> **The problem**
Would you write out, word for word, each line of the records below from the top through the one holding "(** ** Python values, exceptions *)"?

> **Listed records**
......

(** * Benchmark runner: the suite/benchmark execution engine

    A shallow embedding of [src/benchmarks/python/benchmark_runner.py]
    ([run_benchmark], [run_suite], [main]) together with the properties the
    specification states about it.

    Modelling conventions.
    - Python floats are IEEE-754 binary64 values, taken from the Standard
      Library's executable specification [SpecFloat] ([prec = 53],
      [emax = 1024]); Python ints are [Z].
    - Benchmarked callables, the wall clock and [datetime.now()] act on an
      abstract external [World]; the engine threads it explicitly.
    - Exceptions are values of [outcome]; [try]/[except Exception] is
      [try_catch].  Only exceptions derived from [Exception] are modelled
      ([KeyboardInterrupt] and [SystemExit] are not).  [print] only writes
      to standard output and is not modelled; opening a file for writing
      is taken to succeed.
    - Objects that the source shares by reference (the suite definition with
      its benchmark dictionaries, the options dictionary) live in a heap.
    - Every call of a setup, operation, callback or cleanup callable is
      recorded in the trace of the computation, so that calls can be counted. *)

From Stdlib Require Import ZArith Lia Floats Ascii String.
From stdpp Require Import base list strings gmap sorting.

Local Open Scope Z_scope.
Local Set Warnings "-register-all".

(** ** Python values, exceptions *)

Definition py_float : Type := spec_float.

Inductive pyval : Type :=
  | PyNone
  | PyBool (b : bool)
  | PyInt (z : Z)
  | PyFloat (f : py_float)
  | PyStr (s : string)
  | PyList (l : list pyval)
  | PyDict (d : list (string * pyval)).

(** A dictionary with string keys, in insertion order. *)
Definition pydict : Type := list (string * pyval).

Fixpoint dict_get (d : pydict) (k : string) : option pyval :=
  match d with
  | [] => None
  | (k', v) :: d' => if String.eqb k k' then Some v else dict_get d' k
  end.
(** * finddd: the matchers of [match.go], embedded and verified

    The Go source defines a [Matcher] interface with one method,
    [Match(fsys fs.FS, path string) bool], a family of concrete matchers
    and a composite that runs its matchers in registration order.

    Conventions of the embedding:
    - Go strings are byte strings: [string] of the Standard Library.
    - [int], [int64] are [Z]; the one arithmetic update in the file
      ([m.count += 1]) is written with its 64-bit wrap-around.
    - [fs.FileMode] is a 32-bit [Z] tested with [Z.land].
    - [time.Time] is the instant it denotes, a [Z]; [Before] and [After]
      are the strict orders on instants.
    - a call that may panic returns a [result]; [error] values are only
      ever tested against [nil] in the source, so a fallible library call
      returns an [option].
    - path functions are those of a Unix target (separator [/], list
      separator [:]). *)

From Stdlib Require Import ZArith List String Ascii Bool Lia.
Import ListNotations.

Local Open Scope string_scope.
Local Open Scope list_scope.

(** ** Panics *)

Inductive result (A : Type) : Type :=
| Ok (a : A)
| Panicked (msg : string).

Arguments Ok {A} a.
Arguments Panicked {A} msg.

Definition bind {A B : Type} (r : result A) (k : A -> result B) : result B :=
  match r with
  | Ok a => k a
  | Panicked msg => Panicked msg
  end.

Notation "x <- c ;; k" := (bind c (fun x => k))
  (at level 61, c at next level, right associativity).

(** [assert] of match.go, line 415. *)
Definition assert (ok : bool) (msg : string) : result unit :=
  if ok then Ok tt else Panicked msg.

(** The panic value of Go's runtime when a nil function value is called: a
    [runtime.Error] with this message. *)
Definition nil_call : string :=
  "runtime error: invalid memory address or nil pointer dereference".

(** ** Package [strings] *)

Module Strings.

Definition bytes (s : string) : list ascii := list_ascii_of_string s.
Definition of_bytes (l : list ascii) : string := string_of_list_ascii l.

Definition byte_in (lo hi c : ascii) : bool :=
  (N_of_ascii lo <=? N_of_ascii c)%N && (N_of_ascii c <=? N_of_ascii hi)%N.

(** ['A' <= c && c <= 'Z'] *)
Definition isUpperByte (c : ascii) : bool := byte_in "A" "Z" c.
(** The first token is a prefix, and what follows it starts with white
    space. *)
Lemma split_ws_first_prefix (s : jsstring) :
  exists rest,
    s = split_ws_first s ++ rest
    /\ (rest = [] \/ exists c rest', rest = c :: rest' /\ ws c).
Proof.
  induction s as [|c s [rest [Hs Hrest]]]; simpl.
  - exists []. split; [reflexivity | now left].
  - destruct (is_ws c) eqn:Hc.
    + exists (c :: s). split; [reflexivity|]. right. now exists c, s.
    + exists rest. split; [simpl; now rewrite <- Hs | assumption].
Qed.

Lemma drop_ws_fixed (s : jsstring) : Forall no_ws s -> drop_ws s = s.
Proof.
  destruct 1 as [|c s Hc Hs]; simpl; [reflexivity|].
  unfold no_ws in Hc. now rewrite Hc.
Qed.

(** [drop_ws] removes a prefix of white space and stops at the first code
    unit that is not. *)
Lemma drop_ws_suffix (s : jsstring) :
  exists pre,
    s = pre ++ drop_ws s /\ Forall ws pre
    /\ (forall c t, drop_ws s = c :: t -> no_ws c).
Proof.
  induction s as [|c s [pre [Hs [Hpre Hhd]]]]; simpl.
  - exists []. repeat split; [constructor | discriminate].
  - destruct (is_ws c) eqn:Hc.
    + exists (c :: pre). repeat split.
      * simpl. now rewrite <- Hs.
      * now constructor.
      * assumption.
    + exists []. repeat split; [constructor|].
      intros c' t [= <- _]. exact Hc.
Qed.

Lemma trim_fixed (s : jsstring) : Forall no_ws s -> trim s = s.
Proof.
  intros H. unfold trim. rewrite (drop_ws_fixed H).
  rewrite drop_ws_fixed.
  - apply rev_involutive.
  - apply Forall_forall. intros c Hc. apply (proj1 (Forall_forall _ _) H).
    now apply in_rev.
Qed.

(** [trim] removes white space at both ends, and only there. *)
Lemma trim_decompose (s : jsstring) :
  exists pre post,
    s = pre ++ trim s ++ post
    /\ Forall ws pre /\ Forall ws post
    /\ (forall c t, trim s = c :: t -> no_ws c)
    /\ (forall c t, trim s = t ++ [c] -> no_ws c).
Proof.
  destruct (drop_ws_suffix s) as [pre [Hs [Hpre Hhd]]].
  destruct (drop_ws_suffix (rev (drop_ws s))) as [erp [Hr [Herp Hlast]]].
  assert (Hmid : drop_ws s = trim s ++ rev erp).
  { unfold trim. rewrite <- rev_app_distr, <- Hr. now rewrite rev_involutive. }
  exists pre, (rev erp). repeat split.
  - now rewrite <- Hmid.
  - assumption.
  - apply Forall_rev. assumption.
  - intros c t Ht. rewrite Ht in Hmid. simpl in Hmid. now apply (Hhd c _ Hmid).
  - intros c t Ht. unfold trim in Ht.
    apply (f_equal (@rev _)) in Ht.
    rewrite rev_involutive, rev_app_distr in Ht. simpl in Ht.
    now apply (Hlast c _ Ht).
Qed.

Lemma cleanedMove_no_ws (s : jsstring) : Forall no_ws (cleanedMove s).
Proof.
  unfold cleanedMove. apply remove_quotes_dots_no_ws, split_ws_first_no_ws.
Qed.

Lemma cleanedMove_idem (s : jsstring) :
  cleanedMove (cleanedMove s) = cleanedMove s.
Proof.
  unfold cleanedMove at 1.
  rewrite (split_ws_first_fixed (cleanedMove_no_ws s)).
  unfold cleanedMove. apply remove_quotes_dots_idem.
Qed.

End StringFacts.

(** C5.  The sanitization is idempotent: on every string, taking the first
    white-space-delimited token and removing the quote characters and the
    full stops a second time changes nothing; the same holds when the
    trimming of line 113 is counted as part of the step. *)
Theorem sanitize_idempotent (s : jsstring) :
  cleanedMove (cleanedMove s) = cleanedMove s
  /\ sanitize (sanitize s) = sanitize s.
Proof.
  split; [apply cleanedMove_idem|].
  unfold sanitize, rawMove.
  rewrite (trim_fixed (cleanedMove_no_ws (trim s))).
  apply cleanedMove_idem.
Qed.

(** C3, as the code has it.  The sanitization trims the white space around
    the text, keeps what precedes the first white space code unit of the
    trimmed text, and removes from that token every apostrophe, double
    quote, backtick and full stop, wherever it stands (not only a trailing
    full stop); the three sample inputs give Nf6, e4 and Qxg7. *)
Theorem sanitize_characterised (text : jsstring) :
  (exists pre post,
      text = pre ++ rawMove text ++ post
      /\ Forall ws pre /\ Forall ws post
      /\ (forall c t, rawMove text = c :: t -> no_ws c)
      /\ (forall c t, rawMove text = t ++ [c] -> no_ws c))
  /\ (exists rest,
         rawMove text = split_ws_first (rawMove text) ++ rest
         /\ Forall no_ws (split_ws_first (rawMove text))
         /\ (rest = [] \/ exists c rest', rest = c :: rest' /\ ws c))
  /\ sanitize text
     = filter (fun c => negb (is_quote_or_dot c)) (split_ws_first (rawMove text))
  /\ Forall (fun c => is_quote_or_dot c = false) (sanitize text)
  /\ sanitize (js "Nf6" ++ [10%N]) = js "Nf6"
  /\ sanitize (js "'e4'.") = js "e4"
  /\ sanitize (js "Qxg7 (best)") = js "Qxg7".
Proof.
  split; [apply trim_decompose|].
  split.
  { destruct (split_ws_first_prefix (rawMove text)) as [rest [H1 H2]].
    exists rest. repeat split; [assumption | apply split_ws_first_no_ws | assumption]. }
  split; [apply remove_quotes_dots_filter|].
  split; [apply remove_quotes_dots_clean|].
  repeat split; reflexivity.
Qed.

(** C3, refuted as worded.  On the text 1.e4 the code removes the full stop
    in the middle, which the specification's wording (trailing full stops
    only) keeps. *)
Lemma sanitize_inner_dot :
  sanitize (js "1.e4") = js "1e4"
  /\ AsSpecified.sanitize (js "1.e4") = js "1.e4"
  /\ sanitize (js "1.e4") <> AsSpecified.sanitize (js "1.e4").
Proof.
  repeat split; try reflexivity. vm_compute. discriminate.
Qed.


(* ================================================================= *)
(** ** Rounding to a double *)

Unset Implicit Arguments.

Lemma pow2_pos (k : Z) : 0 < pow2 k.
Proof. apply Qpower_0_lt. reflexivity. Qed.

Lemma pow2_add (a b : Z) : pow2 (a + b) == pow2 a * pow2 b.
Proof. apply Qpower_plus. discriminate. Qed.

Lemma pow2_nonneg_integer (k : Z) : (0 <= k)%Z -> pow2 k == inject_Z (2 ^ k).
Proof. intros H. unfold pow2. now rewrite (Zpower_Qpower 2 k H). Qed.

Lemma pow2_cancel (q : Z) : pow2 (- q) * pow2 q == 1.
Proof. rewrite <- pow2_add. now replace (- q + q)%Z with 0%Z by lia. Qed.

Lemma pow2_lt_inv (a b : Z) : pow2 a < pow2 b -> (a < b)%Z.
Proof. intros H. apply (Qpower_lt_compat_l_inv 2 a b H). reflexivity. Qed.

(** [2^(ilog2 x)] does not exceed [x]. *)
Lemma ilog2_le (x : Q) : 0 < x -> pow2 (ilog2 x) <= x.
Proof.
  intros Hx. unfold ilog2.
  set (e0 := (Z.log2 (Qnum x) - Z.log2 (Z.pos (Qden x)))%Z).
  destruct (Qle_bool (pow2 e0) x) eqn:Htest.
  - now apply Qle_bool_iff.
  - destruct x as [n d]. unfold e0. simpl Qnum. simpl Qden. clear e0 Htest.
    assert (Hn : (0 < n)%Z).
    { unfold Qlt in Hx. simpl in Hx. lia. }
    pose proof (Z.log2_spec n Hn) as [Hn1 _].
    pose proof (Z.log2_spec (Z.pos d) (Pos2Z.is_pos d)) as [_ Hd2].
    pose proof (Z.log2_nonneg n) as Ha.
    pose proof (Z.log2_nonneg (Z.pos d)) as Hb.
    remember (Z.log2 n) as a. remember (Z.log2 (Z.pos d)) as b.
    assert (H : pow2 (a - b - 1) * inject_Z (Z.pos d) <= inject_Z n).
    { apply Qle_trans with (pow2 (a - b - 1) * pow2 (Z.succ b)).
      - apply Qmult_le_l; [apply pow2_pos|].
        rewrite (pow2_nonneg_integer (Z.succ b)) by lia.
        rewrite <- Zle_Qle. lia.
      - rewrite <- pow2_add. replace (a - b - 1 + Z.succ b)%Z with a by lia.
        rewrite (pow2_nonneg_integer a) by lia. now rewrite <- Zle_Qle. }
    rewrite (Qmake_Qdiv n d). apply Qle_shift_div_l; [|exact H].
    change 0 with (inject_Z 0). rewrite <- Zlt_Qlt. lia.
Qed.
(** * build_engine.py: the graph-surgery pipeline of the SSD engine builder

    A shallow embedding of [src/ssd/build_engine.py].  The script loads a
    frozen SSD detector, rewrites its graph with graphsurgeon
    ([add_plugin]), exports it to UFF and builds a TensorRT engine
    ([main]).  The functions of the script are embedded statement by
    statement over a small exception-and-state monad, because the script
    mutates one graph object in place and may raise in the middle.

    graphsurgeon itself is not part of the repository; the operations the
    script calls are collected in [Module gs], each one modelled from the
    specification of the repository. *)

From Stdlib Require Import String Ascii List ZArith QArith Bool Arith Lia.
From Stdlib Require Import NArith Permutation FinFun.
Import ListNotations.

Local Open Scope string_scope.
Local Open Scope list_scope.
Local Open Scope nat_scope.

(** ** Python lists *)

Module py.

(** [x in l] for a list of strings. *)
Definition contains (x : string) (l : list string) : bool :=
  existsb (String.eqb x) l.

(** [l.remove(x)]: drops the first occurrence of [x]; [None] stands for the
    [ValueError] Python raises when [x] is not in [l]. *)
Fixpoint list_remove (x : string) (l : list string) : option (list string) :=
  match l with
  | [] => None
  | y :: r =>
      if String.eqb y x then Some r
      else option_map (cons y) (list_remove x r)
  end.
(** [v[0]] *)
Definition getFirst (h : Host) (v : jsvalue) : completion jsvalue :=
  match v with
  | None => Abrupt (typeError h)
  | Some JNull => Abrupt (typeError h)
  | Some (JObj fields) => Normal (lookup (lit "0") fields)
  | Some (JArr items) => Normal (nth_error items 0)
  | Some (JStr s) =>
      Normal (match s with [] => None | c :: _ => Some (JStr [c]) end)
  | Some (JBool _) => Normal None
  | Some (JNum _) => Normal None
  end.

(** [v > 0] *)
Definition greaterThanZero (h : Host) (v : jsvalue) : bool :=
  match v with
  | None => false
  | Some (JNum n) => Z.ltb 0 (mantissa n)
  | Some j =>
      match toNumber h j with
      | Some n => Z.ltb 0 (mantissa n)
      | None => false
      end
  end.

(** [arr.join(",")] over already converted items. *)
Fixpoint joinComma (parts : list jsstring) : jsstring :=
  match parts with
  | [] => []
  | [p] => p
  | p :: rest => p ++ lit "," ++ joinComma rest
  end.

(** The string a value becomes inside a template literal or under [+]. *)
Fixpoint toStringJson (h : Host) (j : json) : jsstring :=
  match j with
  | JNull => lit "null"
  | JBool true => lit "true"
  | JBool false => lit "false"
  | JNum n => numberToString h n
  | JStr s => s
  | JArr items =>
      joinComma
        (map (fun item => match item with
                          | JNull => []
                          | _ => toStringJson h item
                          end) items)
  | JObj _ => lit "[object Object]"
  end.

Definition toStringV (h : Host) (v : jsvalue) : jsstring :=
  match v with
  | None => lit "undefined"
  | Some j => toStringJson h j
  end.

Definition str (s : jsstring) : jsvalue := Some (JStr s).

(** ** The model catalog (models.js) *)

Record ModelConfig := {
  id : jsstring;
  name : jsstring;
  endpoint : option jsstring;
  useMaxCompletionTokens : option bool
}.

Definition plainModel (i n : string) : ModelConfig :=
  {| id := lit i; name := lit n; endpoint := None;
     useMaxCompletionTokens := None |}.

Definition responsesModel (i n : string) : ModelConfig :=
  {| id := lit i; name := lit n; endpoint := Some (lit "/v1/responses");
     useMaxCompletionTokens := None |}.

Definition completionTokensModel (i n : string) : ModelConfig :=
  {| id := lit i; name := lit n; endpoint := None;
     useMaxCompletionTokens := Some true |}.

Definition OPENAI_MODELS : list ModelConfig := [
  responsesModel "gpt-5.2-pro" "GPT-5.2 Pro";
  completionTokensModel "gpt-5.2" "GPT-5.2";
  completionTokensModel "gpt-5.1" "GPT-5.1";
  responsesModel "gpt-5-pro" "GPT-5 Pro";
  completionTokensModel "gpt-5" "GPT-5";
  completionTokensModel "gpt-5-mini" "GPT-5 Mini";
  completionTokensModel "gpt-5-nano" "GPT-5 Nano";
  responsesModel "o1-pro" "o1 Pro";
  completionTokensModel "o1" "o1";
  completionTokensModel "o3" "o3";
  completionTokensModel "o3-mini" "o3 Mini";
  completionTokensModel "o4-mini" "o4 Mini";
  plainModel "gpt-4.1" "GPT-4.1";
  plainModel "gpt-4.1-mini" "GPT-4.1 Mini";
  plainModel "gpt-4.1-nano" "GPT-4.1 Nano";
  plainModel "gpt-4o" "GPT-4o";
  plainModel "gpt-4o-mini" "GPT-4o Mini";
  plainModel "gpt-4-turbo" "GPT-4 Turbo";
  plainModel "gpt-4" "GPT-4";
  plainModel "gpt-3.5-turbo" "GPT-3.5 Turbo";
  plainModel "gpt-3.5-turbo-16k" "GPT-3.5 Turbo 16k"
].

(** ** Provider adapters *)

(** [getApiKey] *)
Definition getApiKey (p : Plugin) : jsstring :=
  if useLocalLLM (settings p) then lit ""
  else if Js.eqb (modelProvider (settings p)) (lit "gpt") then openAIApiKey p
  else if Js.eqb (modelProvider (settings p)) (lit "gemini") then geminiApiKey p
  else lit "".

Definition message (role content : string) : json :=
  JObj [(lit "role", JStr (lit role)); (lit "content", JStr (lit content))].

Definition userMessage (prompt : jsstring) : json :=
  JObj [(lit "role", JStr (lit "user")); (lit "content", JStr prompt)].

Definition gptSystemMessage : json :=
  message "system"
    "You are an expert assistant. Answer responsibly, concisely, and precisely. Always cite sources using [[Filename]].".

(** Line 389: [OPENAI_MODELS.find(m => m.id === settings.model)] *)
Definition findModel (catalog : list ModelConfig) (modelId : jsstring)
  : option ModelConfig :=
  find (fun m => Js.eqb (id m) modelId) catalog.

(** Line 396: the endpoint of the request. *)
Definition gptEndpoint (modelConfig : option ModelConfig) : jsstring :=
  match modelConfig with
  | Some m =>
      match endpoint m with
      | Some e => if truthy e then e else lit "/v1/chat/completions"
      | None => lit "/v1/chat/completions"
      end
  | None => lit "/v1/chat/completions"
  end.

Definition usesMaxCompletionTokens (modelConfig : option ModelConfig) : bool :=
  match modelConfig with
  | Some m =>
      match useMaxCompletionTokens m with
      | Some b => b
      | None => false
      end
  | None => false
  end.

(** Lines 391-432: the body of the request, field by field in the order
    the source assigns them. *)
Definition gptRequestBody (catalog : list ModelConfig)
           (s : VaultLLMAssistantSettings) (prompt : jsstring)
  : list (jsstring * json) :=
  let modelConfig := findModel catalog (model s) in
  let endpoint := gptEndpoint modelConfig in
  [(lit "model", JStr (model s)); (lit "temperature", JNum (temperature s))]
  ++ (if Js.eqb endpoint (lit "/v1/responses") then
        [(lit "input", JArr [gptSystemMessage; userMessage prompt])]
      else if Js.eqb endpoint (lit "/v1/completions") then
        [(lit "prompt",
          JStr (lit "System: You are an expert assistant. Answer concisely.
User: " ++ prompt ++ lit "
Assistant:"))]
      else
        [(lit "messages", JArr [gptSystemMessage; userMessage prompt])])
  ++ (if usesMaxCompletionTokens modelConfig then
        [(lit "max_completion_tokens", JNum (maxTokens s))]
      else if negb (Js.eqb endpoint (lit "/v1/responses")) then
        [(lit "max_tokens", JNum (maxTokens s))]
      else []).
(** [free_block] is [free_block_at] on the heap the pointer resolves to. *)
Lemma free_block_resolved (cpu ptr : Z) (st : mm) (c : heap_class) (k : Z)
  (h' : mm_heap) (mu' : memory) :
  get_heap_from_ptr cpu ptr st = Some (c, k) ->
  free_block_at ptr (heap_at (class_heaps c st) k) (mem st)
  = Done (h', mu') ->
  free_block cpu ptr st = Done (set_mem mu' (set_heap c k h' st)).
Proof.
  intros Hres Hat. unfold free_block. now rewrite Hres, Hat.
Qed.

(** Inside the map [free_block] settles on, an address off the block
    boundaries makes it panic. *)
Lemma misaligned_free_is_fatal (h : mm_heap) (ptr i : Z) (mu : memory) :
  map_of_ptr h ptr i ->
  u32 (map_base (map_at h i)
       + block_size (map_at h i)
         * (u32 (ptr - map_base (map_at h i)) / block_size (map_at h i)))
  <> ptr ->
  free_block_at ptr h mu = Fatal.
Proof.
  intros Hmap Hoff. unfold free_block_at.
  rewrite (find_map_of_ptr h ptr i Hmap). cbv zeta.
  destruct (Z.eqb_spec
              (u32 (map_base (map_at h i)
                    + block_size (map_at h i)
                      * (u32 (ptr - map_base (map_at h i))
                         / block_size (map_at h i)))) ptr);
    [contradiction|reflexivity].
Qed.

......

> **Solved problem**
(** * Benchmark runner: the suite/benchmark execution engine

    A shallow embedding of [src/benchmarks/python/benchmark_runner.py]
    ([run_benchmark], [run_suite], [main]) together with the properties the
    specification states about it.

    Modelling conventions.
    - Python floats are IEEE-754 binary64 values, taken from the Standard
      Library's executable specification [SpecFloat] ([prec = 53],
      [emax = 1024]); Python ints are [Z].
    - Benchmarked callables, the wall clock and [datetime.now()] act on an
      abstract external [World]; the engine threads it explicitly.
    - Exceptions are values of [outcome]; [try]/[except Exception] is
      [try_catch].  Only exceptions derived from [Exception] are modelled
      ([KeyboardInterrupt] and [SystemExit] are not).  [print] only writes
      to standard output and is not modelled; opening a file for writing
      is taken to succeed.
    - Objects that the source shares by reference (the suite definition with
      its benchmark dictionaries, the options dictionary) live in a heap.
    - Every call of a setup, operation, callback or cleanup callable is
      recorded in the trace of the computation, so that calls can be counted. *)

From Stdlib Require Import ZArith Lia Floats Ascii String.
From stdpp Require Import base list strings gmap sorting.

Local Open Scope Z_scope.
Local Set Warnings "-register-all".

(** ** Python values, exceptions *)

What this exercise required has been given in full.